DATA SUPPLIED:
(** An element is classified as an assistant message only when one of the
    seven assistant cues is there; without any of them it is classified as
    a user message, whatever the user cues (ties go to the user). *)
Theorem classifyMessage_assistant_needs_cue :
  forall element : Element,
    let html := JsString.toLowerCase (outerHTML (node element)) in
    let className := JsString.toLowerCase (className (node element)) in
    let text := JsString.toLowerCase (textContent (node element)) in
    classifyMessage element = assistant ->
    JsString.includes className "assistant" = true
    \/ JsString.includes className "ai" = true
    \/ JsString.includes className "bot" = true
    \/ JsString.includes className "answer" = true
    \/ JsString.includes html "assistant" = true
    \/ JsString.includes text "assistant" = true
    \/ JsString.includes text "回答" = true
    \/ hasMatch (classHas "assistant") element = true.
Proof.
  intros element html className text. unfold classifyMessage.
  fold html. fold className. fold text.
  match goal with
  | |- context [countTrue ?ai <=? countTrue ?us] =>
      destruct (existsb (fun b => b) ai) eqn:E;
        [| rewrite (countTrue_none ai E); simpl; discriminate]
  end.
  intros _. cbn [existsb] in E.
  rewrite !orb_true_iff in E. intuition discriminate.
Qed.

Lemma classifyMessage_assistant_needs_cue_witness :
  let html := JsString.toLowerCase (outerHTML (node Examples.gapLast)) in
  let className := JsString.toLowerCase (className (node Examples.gapLast)) in
  let text := JsString.toLowerCase (textContent (node Examples.gapLast)) in
  JsString.includes className "assistant" = true
  \/ JsString.includes className "ai" = true
  \/ JsString.includes className "bot" = true
  \/ JsString.includes className "answer" = true
  \/ JsString.includes html "assistant" = true
  \/ JsString.includes text "assistant" = true
  \/ JsString.includes text "回答" = true
  \/ hasMatch (classHas "assistant") Examples.gapLast = true.
Proof.
  apply (classifyMessage_assistant_needs_cue Examples.gapLast).
  vm_compute. reflexivity.
Defined.

End Locator.

(** ** Depth and similarity measures of the structural strategy *)

Section Measures.

Import Dom StructureStrategy.

Lemma fold_left_ext_in {A B : Type} (f g : A -> B -> A) (l : list B) :
  (forall a b, In b l -> f a b = g a b) ->
  forall a, fold_left f l a = fold_left g l a.
Proof.
  induction l as [|b l IH]; intros H a; simpl; [reflexivity|].
  rewrite (H a b (or_introl eq_refl)). apply IH.
  intros a' b' Hb'. apply H. right. exact Hb'.
Qed.

Lemma maxDepth_fold (n : Node) (d : nat) :
  calculateMaxDepth n d
  = fold_left (fun m c => Nat.max m (calculateMaxDepth c (S d))) (children n) d.
Proof.
  destruct n as [tg cl i tx ht rt rb st rr cs]. simpl.
  destruct cs as [|c cs]; [reflexivity|].
  assert (Hmax : forall m c',
             (if m <? calculateMaxDepth c' (S d)
              then calculateMaxDepth c' (S d) else m)
             = Nat.max m (calculateMaxDepth c' (S d))).
  { intros m c'. destruct (Nat.ltb_spec m (calculateMaxDepth c' (S d))); lia. }
  simpl. rewrite Hmax. apply fold_left_ext_in. intros m c' _. apply Hmax.
Qed.

Lemma fold_max_shift {A : Type} (g : A -> nat) (d : nat) (l : list A) :
  forall a,
    fold_left (fun m c => Nat.max m (d + g c)) l (d + a)
    = d + fold_left (fun m c => Nat.max m (g c)) l a.
Proof.
  induction l as [|c l IH]; intros a; simpl; [reflexivity|].
  rewrite <- IH. f_equal. lia.
Qed.

Lemma fold_max_bounds {A : Type} (g : A -> nat) (l : list A) :
  forall a,
    let r := fold_left (fun m c => Nat.max m (g c)) l a in
    a <= r
    /\ (forall c, In c l -> g c <= r)
    /\ (r = a \/ exists c, In c l /\ r = g c).
Proof.
  induction l as [|c l IH]; intros a; cbv zeta; simpl.
  - repeat split; auto. intros c [].
  - destruct (IH (Nat.max a (g c))) as (Hge & Hin & Hat).
    cbv zeta in Hge, Hin, Hat. repeat split.
    + lia.
    + intros c' [<-|Hc']; [lia | auto].
    + destruct Hat as [E|(c' & Hc' & E)].
      * destruct (Nat.max_spec a (g c)) as [[_ Em]|[_ Em]].
        -- right. exists c. split; [left; reflexivity|]. rewrite E. exact Em.
        -- left. rewrite E. exact Em.
      * right. exists c'. split; [right; exact Hc' | exact E].
Qed.

Lemma maxDepth_shift (n : Node) :
  forall d, calculateMaxDepth n d = d + calculateMaxDepth n 0.
Proof.
  induction n as [n IH] using Node_induction. intros d.
  rewrite (maxDepth_fold n d), (maxDepth_fold n 0).
  rewrite Forall_forall in IH.
  rewrite (fold_left_ext_in
             (fun m c => Nat.max m (calculateMaxDepth c (S d)))
             (fun m c => Nat.max m (d + calculateMaxDepth c 1))).
  - replace d with (d + 0) at 1 by lia. apply fold_max_shift.
  - intros m c Hc. rewrite (IH c Hc (S d)), (IH c Hc 1). f_equal. lia.
Qed.
(** ** What a delivery costs *)

Lemma calls_app q a b : calls q (a ++ b) = (calls q a + calls q b)%nat.
Proof. unfold calls. rewrite filter_app, length_app. reflexivity. Qed.

Lemma calls_le_length q l : (calls q l <= length l)%nat.
Proof. unfold calls. apply length_filter. Qed.

Lemma calls_rejects q l : Forall (fun c => q c = false) l -> calls q l = O.
Proof. intros H. unfold calls. rewrite (filter_rejects q l H). reflexivity. Qed.

Section Costs.

Context (q : call -> bool).

Lemma costs_le {A} n k (m : M A) : costs q n m -> (n <= k)%nat -> costs q k m.
Proof. intros Hm Hle st. destruct (Hm st) as [l [El Hl]]. exists l. split; [exact El | lia]. Qed.

Lemma costs_emits {A} n (m : M A) : emits (fun c => q c = false) m -> costs q n m.
Proof.
  intros Hm st. destruct (Hm st) as [l [El Fl]]. exists l.
  split; [exact El|]. rewrite (calls_rejects q l Fl). lia.
Qed.

Lemma costs_bind {A B} a b (m : M A) (k : A -> M B) :
  costs q a m -> (forall x, costs q b (k x)) -> costs q (a + b) (bind m k).
Proof.
  intros Hm Hk st. unfold bind. destruct (Hm st) as [l [El Hl]].
  destruct (m st) as [[x|e] st1]; cbn [snd] in El.
  - destruct (Hk x st1) as [l' [El' Hl']].
    exists (l ++ l'). rewrite El', El, app_assoc, calls_app. split; [reflexivity | lia].
  - exists l. split; [exact El | lia].
Qed.

Lemma costs_bind0 {A B} n (m : M A) (k : A -> M B) :
  emits (fun c => q c = false) m -> (forall x, costs q n (k x)) -> costs q n (bind m k).
Proof. intros Hm Hk. apply (costs_bind 0 n); [apply costs_emits, Hm | exact Hk]. Qed.

Lemma costs_bind1 {A B} n (m : M A) (k : A -> M B) :
  costs q 1 m -> (forall x, costs q n (k x)) -> costs q (S n) (bind m k).
Proof. intros Hm Hk. apply (costs_bind 1 n); assumption. Qed.

Lemma costs_then {A B} n (m : M A) (k : A -> M B) :
  costs q n m -> (forall x, emits (fun c => q c = false) (k x)) -> costs q n (bind m k).
Proof.
  intros Hm Hk. apply (costs_le (n + 0) n); [|lia].
  apply costs_bind; [exact Hm | intros x; apply costs_emits, Hk].
Qed.

Lemma costs_try_ret {A} n (m : M A) (h : exn -> M A) :
  costs q n m -> (forall e, emits (fun c => q c = false) (h e)) ->
  costs q n (try_except m h).
Proof.
  intros Hm Hh st. unfold try_except. destruct (Hm st) as [l [El Hl]].
  destruct (m st) as [[x|e] st1]; cbn [snd] in El.
  - exists l. split; assumption.
  - destruct (Hh e st1) as [l' [El' Fl']].
    exists (l ++ l'). rewrite El', El, app_assoc, calls_app, (calls_rejects q l' Fl').
    split; [reflexivity | lia].
Qed.

Lemma costs_swallow n (m : M unit) : costs q n m -> costs q n (swallow m).
Proof. intros Hm. apply costs_try_ret; [exact Hm | intros e; apply emits_ret]. Qed.

Lemma costs_send n c : costs q (S n) (send c).
Proof.
  intros st. exists [c]. split; [reflexivity|].
  pose proof (calls_le_length q [c]) as H. cbn [length] in H. lia.
Qed.

Lemma costs_gh_post W n path tok d : costs q (S n) (gh_post W path tok d).
Proof.
  unfold gh_post. apply costs_then; [apply costs_send|].
  intros k. destruct (accept W k _); [apply emits_ret | apply emits_raise].
Qed.

Lemma costs_gh_patch W n path tok d : costs q (S n) (gh_patch W path tok d).
Proof.
  unfold gh_patch. apply costs_then; [apply costs_send|].
  intros k. destruct (accept W k _); [apply emits_ret | apply emits_raise].
Qed.

Lemma costs_gh_get W n path tok : costs q (S n) (gh_get W path tok).
Proof.
  unfold gh_get. apply costs_then; [apply costs_send|].
  intros k. destruct (fetch W k path); [apply emits_ret | apply emits_raise].
Qed.

Lemma costs_groq_ask W n p max_tokens fast : costs q (S n) (groq_ask W p max_tokens fast).
Proof.
  unfold groq_ask. apply costs_then; [apply costs_send|].
  intros k. destruct (complete W k _); [|apply emits_raise].
  destruct (parse_reply W s); [apply emits_ret | apply emits_raise].
Qed.

Lemma costs_groq_text W n p max_tokens : costs q (S n) (groq_text W p max_tokens).
Proof.
  unfold groq_text. apply costs_then; [apply costs_send|].
  intros k. destruct (complete W k _); [apply emits_ret | apply emits_raise].
Qed.

Lemma costs_get_installation_token cfg W n id :
  costs q (S n) (get_installation_token cfg W id).
Proof.
  intros st. rewrite get_installation_token_run.
  assert (forall st', exists l,
             trace (snd (fetch_installation_token cfg W id st')) = trace st' ++ l
             /\ (calls q l <= S n)%nat) as Hfetch.
  { intros st'. rewrite fetch_installation_token_run.
    exists [TokenExchange id (jwt_at cfg (clock W (ticks st')))].
    split; [destruct (exchange W _ id); reflexivity|].
    pose proof (calls_le_length q [TokenExchange id (jwt_at cfg (clock W (ticks st')))]) as H.
    cbn [length] in H. lia. }
  destruct (token_cache st !! id) as [c|]; [|apply Hfetch].
  destruct (Qgtb _ _); [|apply (Hfetch (tick st))].
  exists []. rewrite app_nil_r. split; [reflexivity | cbn; lia].
Qed.

Lemma costs_for_each {A} (xs : list A) (body : A -> M unit) :
  (forall x, costs q 1 (body x)) -> costs q (length xs) (for_each xs body).
Proof.
  intros Hb. induction xs as [|x xs IH]; cbn [for_each length].
  - apply costs_emits, emits_ret.
  - apply costs_bind1; [apply Hb | intros _; exact IH].
Qed.

Lemma costs_ensure_labels W repo tok : costs q 15 (_ensure_labels W repo tok).
Proof.
  unfold _ensure_labels. apply (costs_for_each LABELS).
  intros l. apply costs_swallow, costs_gh_post.
Qed.

End Costs.

Lemma run_code_review_calls W repo n tok files author st :
  exists asked posted,
    trace (snd (_run_code_review W repo n tok files author st))
    = trace st ++ map review_call asked ++ posted
    /\ (length asked <= 4)%nat /\ (length posted <= 2)%nat
    /\ Forall (fun c => is_write c = true) posted.
Proof.
  rewrite run_code_review_unfold.
  destruct (review_loop_trace W (reviewable files) [] st) as [k Hk].
  assert (length (firstn k (reviewable files)) <= 4)%nat as Hlen.
  { unfold reviewable. rewrite !length_take. lia. }
  destruct (review_loop W (reviewable files) [] st) as [[reviews|e] st1]; cbn [snd] in Hk.
  - destruct (publish_review_trace W repo n tok reviews st1) as [posted [Hp [Hl Hw]]].
    exists (firstn k (reviewable files)), posted.
    rewrite Hp, Hk, <- app_assoc. auto.
  - exists (firstn k (reviewable files)), []. cbn [snd]. rewrite Hk, app_nil_r.
    repeat split; [exact Hlen | cbn; lia | constructor].
Qed.

Lemma costs_run_code_review_asks W repo n tok files author :
  costs is_assistant 4 (_run_code_review W repo n tok files author).
Proof.
  intros st.
  destruct (run_code_review_calls W repo n tok files author st)
    as [asked [posted [E [Ha [Hp Hw]]]]].
  exists (map review_call asked ++ posted). split; [exact E|].
  rewrite calls_app, (calls_rejects is_assistant posted).
  - pose proof (calls_le_length is_assistant (map review_call asked)) as H.
    rewrite length_map in H. lia.
  - eapply Forall_impl; [exact Hw|]. intros [] Hc; try reflexivity; discriminate.
Qed.

Lemma costs_run_code_review_writes W repo n tok files author :
  costs is_write 2 (_run_code_review W repo n tok files author).
Proof.
  intros st.
  destruct (run_code_review_calls W repo n tok files author st)
    as [asked [posted [E [Ha [Hp Hw]]]]].
  exists (map review_call asked ++ posted). split; [exact E|].
  rewrite calls_app, (calls_rejects is_write (map review_call asked)).
  - pose proof (calls_le_length is_write posted). lia.
  - clear. induction asked as [|f l IH]; cbn [map]; constructor; [reflexivity | exact IH].
Qed.
(** ** The healthcheck endpoint *)


(** ** Fetching *)

(** Extra X17.  A response with a status from 400 to 599 makes the fetch
    raise an [HTTPError] even when its body is a good document: the turn
    counts a failure, logs a failed API request, and leaves the globals
    and the store client as they were. *)
Theorem error_status_is_a_failed_request (api_base : string) (cfg : config)
    (get : string → pyresult http_response) (resp : http_response)
    (store : option exn) (utc_now : string) (ls : loop_state) :
  get (device_url api_base (SCK_DEVICE_ID cfg)) = Ok resp →
  400 ≤ status_code resp < 600 →
  let env := cycle_with api_base cfg get store utc_now in
  let ls' := run_iteration cfg env ls in
  fetched env = Raise (RequestException "HTTPError") ∧
  consecutive_errors ls' = consecutive_errors ls + 1 ∧
  globals (loop_world ls') = globals (loop_world ls) ∧
  store_client (loop_world ls') = store_client (loop_world ls) ∧
  last_logged (loop_world ls')
  = Some (Error_api_request_failed (consecutive_errors ls + 1)
            (_backoff_sleep (consecutive_errors ls + 1))
            (RequestException "HTTPError")).
Proof.
  intros Hget Hstatus. cbn zeta.
  assert (Hf : fetched (cycle_with api_base cfg get store utc_now)
               = Raise (RequestException "HTTPError")).
  { cbn [cycle_with fetched]. unfold fetch_device_data. rewrite Hget. cbn.
    unfold raise_for_status.
    destruct (Z.leb_spec 400 (status_code resp)); [| lia].
    destruct (Z.ltb_spec (status_code resp) 600); [done | lia]. }
  split; [done |].
  rewrite (run_iteration_fetch_fails cfg _ ls _ Hf).
  unfold last_logged. cbn [consecutive_errors loop_world log globals
    store_client logged is_request_exception].
  by rewrite last_snoc.
Qed.

(** ** Loading the configuration *)

Lemma env_insert_ne (environ : gmap string string) (k key v default : string) :
  k ≠ key → _env (<[k := v]> environ) key default = _env environ key default.
Proof. intros H. unfold _env. by rewrite lookup_insert_ne. Qed.

Lemma env_insert_eq (environ : gmap string string) (key v default : string) :
  _env (<[key := v]> environ) key default = v.
Proof. unfold _env. by rewrite lookup_insert_eq. Qed.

PROBLEM TO SOLVE: Which lines above run from the one containing "(** Extra X17." down to the one containing "Proof. intros H. unfold _env."? Repeat exactly those, both ends included, and nothing else.

RESULT OF THE EXERCISE:
(** Extra X17.  A response with a status from 400 to 599 makes the fetch
    raise an [HTTPError] even when its body is a good document: the turn
    counts a failure, logs a failed API request, and leaves the globals
    and the store client as they were. *)
Theorem error_status_is_a_failed_request (api_base : string) (cfg : config)
    (get : string → pyresult http_response) (resp : http_response)
    (store : option exn) (utc_now : string) (ls : loop_state) :
  get (device_url api_base (SCK_DEVICE_ID cfg)) = Ok resp →
  400 ≤ status_code resp < 600 →
  let env := cycle_with api_base cfg get store utc_now in
  let ls' := run_iteration cfg env ls in
  fetched env = Raise (RequestException "HTTPError") ∧
  consecutive_errors ls' = consecutive_errors ls + 1 ∧
  globals (loop_world ls') = globals (loop_world ls) ∧
  store_client (loop_world ls') = store_client (loop_world ls) ∧
  last_logged (loop_world ls')
  = Some (Error_api_request_failed (consecutive_errors ls + 1)
            (_backoff_sleep (consecutive_errors ls + 1))
            (RequestException "HTTPError")).
Proof.
  intros Hget Hstatus. cbn zeta.
  assert (Hf : fetched (cycle_with api_base cfg get store utc_now)
               = Raise (RequestException "HTTPError")).
  { cbn [cycle_with fetched]. unfold fetch_device_data. rewrite Hget. cbn.
    unfold raise_for_status.
    destruct (Z.leb_spec 400 (status_code resp)); [| lia].
    destruct (Z.ltb_spec (status_code resp) 600); [done | lia]. }
  split; [done |].
  rewrite (run_iteration_fetch_fails cfg _ ls _ Hf).
  unfold last_logged. cbn [consecutive_errors loop_world log globals
    store_client logged is_request_exception].
  by rewrite last_snoc.
Qed.

(** ** Loading the configuration *)

Lemma env_insert_ne (environ : gmap string string) (k key v default : string) :
  k ≠ key → _env (<[k := v]> environ) key default = _env environ key default.
Proof. intros H. unfold _env. by rewrite lookup_insert_ne. Qed.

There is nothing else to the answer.